-- Your assignment --
Your output should be the entries below, from the first line up to and including the line with "the resized image, a", reproduced exactly and with no other lines.

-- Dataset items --

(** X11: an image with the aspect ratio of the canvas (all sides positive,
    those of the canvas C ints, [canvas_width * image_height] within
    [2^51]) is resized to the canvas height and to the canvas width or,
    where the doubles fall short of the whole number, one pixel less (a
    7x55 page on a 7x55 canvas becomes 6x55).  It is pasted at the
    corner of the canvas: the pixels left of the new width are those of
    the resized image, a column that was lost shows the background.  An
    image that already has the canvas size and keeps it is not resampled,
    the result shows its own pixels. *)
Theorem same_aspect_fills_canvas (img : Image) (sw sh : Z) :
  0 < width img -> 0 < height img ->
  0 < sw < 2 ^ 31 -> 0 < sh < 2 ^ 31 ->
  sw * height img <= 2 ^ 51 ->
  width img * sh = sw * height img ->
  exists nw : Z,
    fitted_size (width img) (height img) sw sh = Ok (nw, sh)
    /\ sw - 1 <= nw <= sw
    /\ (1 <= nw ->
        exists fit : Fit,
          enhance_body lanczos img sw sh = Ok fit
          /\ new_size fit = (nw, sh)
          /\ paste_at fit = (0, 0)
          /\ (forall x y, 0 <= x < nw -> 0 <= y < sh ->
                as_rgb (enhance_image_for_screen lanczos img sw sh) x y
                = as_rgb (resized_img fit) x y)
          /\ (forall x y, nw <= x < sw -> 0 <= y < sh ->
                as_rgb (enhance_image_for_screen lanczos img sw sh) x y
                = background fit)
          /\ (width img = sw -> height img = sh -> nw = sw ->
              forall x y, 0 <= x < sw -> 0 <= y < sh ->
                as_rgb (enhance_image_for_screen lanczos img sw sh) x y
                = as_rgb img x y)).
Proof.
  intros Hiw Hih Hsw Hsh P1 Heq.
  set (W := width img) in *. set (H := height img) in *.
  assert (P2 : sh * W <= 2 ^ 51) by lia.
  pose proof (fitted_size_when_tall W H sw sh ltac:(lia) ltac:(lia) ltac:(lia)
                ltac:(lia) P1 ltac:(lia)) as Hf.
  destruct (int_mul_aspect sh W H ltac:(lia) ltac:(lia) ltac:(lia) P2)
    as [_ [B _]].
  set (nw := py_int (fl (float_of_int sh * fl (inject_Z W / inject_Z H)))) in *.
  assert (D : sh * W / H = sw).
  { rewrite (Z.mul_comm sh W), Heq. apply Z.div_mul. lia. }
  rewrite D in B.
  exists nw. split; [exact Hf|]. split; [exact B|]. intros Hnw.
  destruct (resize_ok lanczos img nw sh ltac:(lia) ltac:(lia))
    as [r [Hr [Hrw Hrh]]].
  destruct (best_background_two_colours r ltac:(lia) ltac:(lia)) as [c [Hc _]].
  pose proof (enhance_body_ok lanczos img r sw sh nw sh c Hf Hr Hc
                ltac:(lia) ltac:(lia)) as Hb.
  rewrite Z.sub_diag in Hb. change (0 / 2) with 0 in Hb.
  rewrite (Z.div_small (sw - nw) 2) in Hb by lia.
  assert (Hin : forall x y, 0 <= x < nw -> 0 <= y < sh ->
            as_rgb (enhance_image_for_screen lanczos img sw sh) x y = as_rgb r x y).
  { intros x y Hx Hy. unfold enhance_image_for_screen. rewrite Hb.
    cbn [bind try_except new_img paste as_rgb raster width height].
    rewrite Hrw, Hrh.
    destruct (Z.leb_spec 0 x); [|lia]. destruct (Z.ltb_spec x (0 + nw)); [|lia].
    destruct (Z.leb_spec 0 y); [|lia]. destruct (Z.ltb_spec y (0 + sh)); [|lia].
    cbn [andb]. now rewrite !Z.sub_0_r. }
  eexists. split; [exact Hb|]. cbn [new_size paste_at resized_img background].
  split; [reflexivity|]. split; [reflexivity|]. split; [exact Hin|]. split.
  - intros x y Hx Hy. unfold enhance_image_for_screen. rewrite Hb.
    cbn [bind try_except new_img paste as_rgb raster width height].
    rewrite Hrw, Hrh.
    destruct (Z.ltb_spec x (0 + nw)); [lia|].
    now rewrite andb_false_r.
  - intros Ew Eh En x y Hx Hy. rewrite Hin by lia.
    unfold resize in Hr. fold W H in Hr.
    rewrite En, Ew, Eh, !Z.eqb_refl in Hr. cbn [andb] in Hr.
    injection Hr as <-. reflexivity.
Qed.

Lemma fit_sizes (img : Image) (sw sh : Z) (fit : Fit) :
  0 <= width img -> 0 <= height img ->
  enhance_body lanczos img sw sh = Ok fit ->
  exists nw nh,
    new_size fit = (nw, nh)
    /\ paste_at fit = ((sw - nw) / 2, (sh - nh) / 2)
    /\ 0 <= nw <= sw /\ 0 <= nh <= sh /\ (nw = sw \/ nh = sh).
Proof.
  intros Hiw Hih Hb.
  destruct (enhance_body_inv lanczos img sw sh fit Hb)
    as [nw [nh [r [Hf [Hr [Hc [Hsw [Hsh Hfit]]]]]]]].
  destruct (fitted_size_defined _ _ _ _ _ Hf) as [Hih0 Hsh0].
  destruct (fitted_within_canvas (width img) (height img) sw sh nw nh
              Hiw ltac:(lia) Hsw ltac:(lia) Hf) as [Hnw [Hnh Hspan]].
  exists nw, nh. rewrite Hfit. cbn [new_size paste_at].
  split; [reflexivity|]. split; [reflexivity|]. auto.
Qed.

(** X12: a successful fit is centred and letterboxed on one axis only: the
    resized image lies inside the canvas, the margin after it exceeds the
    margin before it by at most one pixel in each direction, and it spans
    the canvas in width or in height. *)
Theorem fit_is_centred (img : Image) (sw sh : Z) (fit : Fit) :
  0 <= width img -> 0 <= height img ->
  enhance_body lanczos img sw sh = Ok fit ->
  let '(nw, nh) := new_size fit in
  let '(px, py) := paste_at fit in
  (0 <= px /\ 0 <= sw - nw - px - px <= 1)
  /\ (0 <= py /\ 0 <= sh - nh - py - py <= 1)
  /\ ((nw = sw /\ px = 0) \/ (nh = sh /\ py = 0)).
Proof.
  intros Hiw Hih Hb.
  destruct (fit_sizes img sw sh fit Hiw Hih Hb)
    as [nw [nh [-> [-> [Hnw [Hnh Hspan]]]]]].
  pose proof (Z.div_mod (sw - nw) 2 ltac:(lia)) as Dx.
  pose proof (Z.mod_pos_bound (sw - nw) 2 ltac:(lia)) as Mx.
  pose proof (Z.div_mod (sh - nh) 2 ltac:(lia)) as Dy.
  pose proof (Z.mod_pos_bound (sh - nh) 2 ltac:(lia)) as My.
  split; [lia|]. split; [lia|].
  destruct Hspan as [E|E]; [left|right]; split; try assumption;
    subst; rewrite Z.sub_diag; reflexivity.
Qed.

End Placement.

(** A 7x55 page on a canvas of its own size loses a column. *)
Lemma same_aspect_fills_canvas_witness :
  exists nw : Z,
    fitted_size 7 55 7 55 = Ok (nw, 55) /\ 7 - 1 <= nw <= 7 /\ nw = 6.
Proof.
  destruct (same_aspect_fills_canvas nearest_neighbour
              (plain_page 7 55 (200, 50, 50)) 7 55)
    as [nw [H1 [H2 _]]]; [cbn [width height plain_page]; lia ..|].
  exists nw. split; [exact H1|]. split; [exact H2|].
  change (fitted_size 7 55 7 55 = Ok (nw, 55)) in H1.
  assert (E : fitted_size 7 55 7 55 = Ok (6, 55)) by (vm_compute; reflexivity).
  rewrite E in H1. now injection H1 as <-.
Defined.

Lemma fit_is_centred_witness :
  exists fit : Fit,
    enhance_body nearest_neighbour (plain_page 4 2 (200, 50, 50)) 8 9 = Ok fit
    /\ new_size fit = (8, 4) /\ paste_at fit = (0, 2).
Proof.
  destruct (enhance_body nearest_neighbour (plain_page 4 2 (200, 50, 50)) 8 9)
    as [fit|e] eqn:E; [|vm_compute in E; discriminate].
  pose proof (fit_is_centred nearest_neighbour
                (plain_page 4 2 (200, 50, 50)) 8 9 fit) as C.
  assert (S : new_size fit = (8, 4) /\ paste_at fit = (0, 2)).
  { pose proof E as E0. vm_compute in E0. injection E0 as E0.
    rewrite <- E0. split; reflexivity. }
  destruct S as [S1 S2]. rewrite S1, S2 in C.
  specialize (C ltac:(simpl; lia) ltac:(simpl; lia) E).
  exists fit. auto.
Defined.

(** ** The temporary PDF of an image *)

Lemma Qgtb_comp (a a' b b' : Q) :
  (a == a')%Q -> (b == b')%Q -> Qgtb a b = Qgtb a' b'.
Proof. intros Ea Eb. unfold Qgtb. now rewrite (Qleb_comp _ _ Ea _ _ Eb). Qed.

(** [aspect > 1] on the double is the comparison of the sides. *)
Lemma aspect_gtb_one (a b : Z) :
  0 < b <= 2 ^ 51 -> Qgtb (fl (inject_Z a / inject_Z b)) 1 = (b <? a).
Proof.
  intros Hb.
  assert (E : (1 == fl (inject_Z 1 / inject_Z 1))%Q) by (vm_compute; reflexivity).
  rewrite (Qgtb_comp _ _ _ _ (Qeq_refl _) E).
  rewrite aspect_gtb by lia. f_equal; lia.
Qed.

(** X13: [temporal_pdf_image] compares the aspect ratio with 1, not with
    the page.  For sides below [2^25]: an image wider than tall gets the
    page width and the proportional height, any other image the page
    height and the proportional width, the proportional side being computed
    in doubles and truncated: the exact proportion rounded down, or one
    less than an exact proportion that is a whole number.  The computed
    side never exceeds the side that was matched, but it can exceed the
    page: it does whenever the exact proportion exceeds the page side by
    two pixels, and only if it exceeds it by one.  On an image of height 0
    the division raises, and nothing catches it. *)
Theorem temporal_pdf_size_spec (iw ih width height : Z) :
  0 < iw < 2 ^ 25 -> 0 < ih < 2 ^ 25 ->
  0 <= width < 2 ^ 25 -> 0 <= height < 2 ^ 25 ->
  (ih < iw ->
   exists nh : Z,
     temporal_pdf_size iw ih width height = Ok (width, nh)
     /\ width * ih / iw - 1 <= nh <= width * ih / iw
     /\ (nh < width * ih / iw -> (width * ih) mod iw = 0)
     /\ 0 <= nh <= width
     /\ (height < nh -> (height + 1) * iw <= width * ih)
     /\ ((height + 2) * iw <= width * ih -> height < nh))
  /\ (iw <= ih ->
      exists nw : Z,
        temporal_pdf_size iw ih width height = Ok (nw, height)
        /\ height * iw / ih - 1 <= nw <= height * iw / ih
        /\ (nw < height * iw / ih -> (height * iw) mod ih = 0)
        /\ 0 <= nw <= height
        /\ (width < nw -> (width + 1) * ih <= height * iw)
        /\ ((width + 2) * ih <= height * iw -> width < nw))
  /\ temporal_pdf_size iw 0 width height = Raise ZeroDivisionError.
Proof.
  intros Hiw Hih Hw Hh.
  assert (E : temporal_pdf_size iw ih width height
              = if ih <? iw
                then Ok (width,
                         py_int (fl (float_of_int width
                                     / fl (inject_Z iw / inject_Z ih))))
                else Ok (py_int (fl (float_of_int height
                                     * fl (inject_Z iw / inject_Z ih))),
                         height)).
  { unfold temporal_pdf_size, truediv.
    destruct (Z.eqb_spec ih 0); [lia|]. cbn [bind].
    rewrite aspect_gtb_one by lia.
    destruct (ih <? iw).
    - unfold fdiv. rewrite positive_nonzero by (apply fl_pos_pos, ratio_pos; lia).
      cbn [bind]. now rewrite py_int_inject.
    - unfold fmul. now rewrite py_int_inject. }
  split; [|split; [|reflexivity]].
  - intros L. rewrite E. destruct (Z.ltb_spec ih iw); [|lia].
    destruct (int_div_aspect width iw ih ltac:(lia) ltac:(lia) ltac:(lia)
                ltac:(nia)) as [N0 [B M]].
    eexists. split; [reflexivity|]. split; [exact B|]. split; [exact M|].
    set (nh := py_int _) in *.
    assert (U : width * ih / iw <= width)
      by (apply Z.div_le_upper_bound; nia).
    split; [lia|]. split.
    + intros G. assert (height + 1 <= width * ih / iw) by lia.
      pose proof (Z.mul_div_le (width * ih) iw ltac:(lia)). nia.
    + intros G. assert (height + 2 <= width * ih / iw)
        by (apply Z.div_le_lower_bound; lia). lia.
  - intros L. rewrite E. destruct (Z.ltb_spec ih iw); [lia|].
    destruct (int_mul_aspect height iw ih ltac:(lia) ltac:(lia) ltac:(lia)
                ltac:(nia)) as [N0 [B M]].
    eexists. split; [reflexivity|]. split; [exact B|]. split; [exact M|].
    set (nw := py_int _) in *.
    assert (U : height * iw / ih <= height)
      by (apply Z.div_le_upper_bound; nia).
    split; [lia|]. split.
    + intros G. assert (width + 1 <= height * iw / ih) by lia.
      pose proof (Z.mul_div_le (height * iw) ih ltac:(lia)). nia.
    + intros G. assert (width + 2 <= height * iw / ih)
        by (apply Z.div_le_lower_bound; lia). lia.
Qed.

-- Solution to this problem --
(** X11: an image with the aspect ratio of the canvas (all sides positive,
    those of the canvas C ints, [canvas_width * image_height] within
    [2^51]) is resized to the canvas height and to the canvas width or,
    where the doubles fall short of the whole number, one pixel less (a
    7x55 page on a 7x55 canvas becomes 6x55).  It is pasted at the
    corner of the canvas: the pixels left of the new width are those of
    the resized image, a column that was lost shows the background.  An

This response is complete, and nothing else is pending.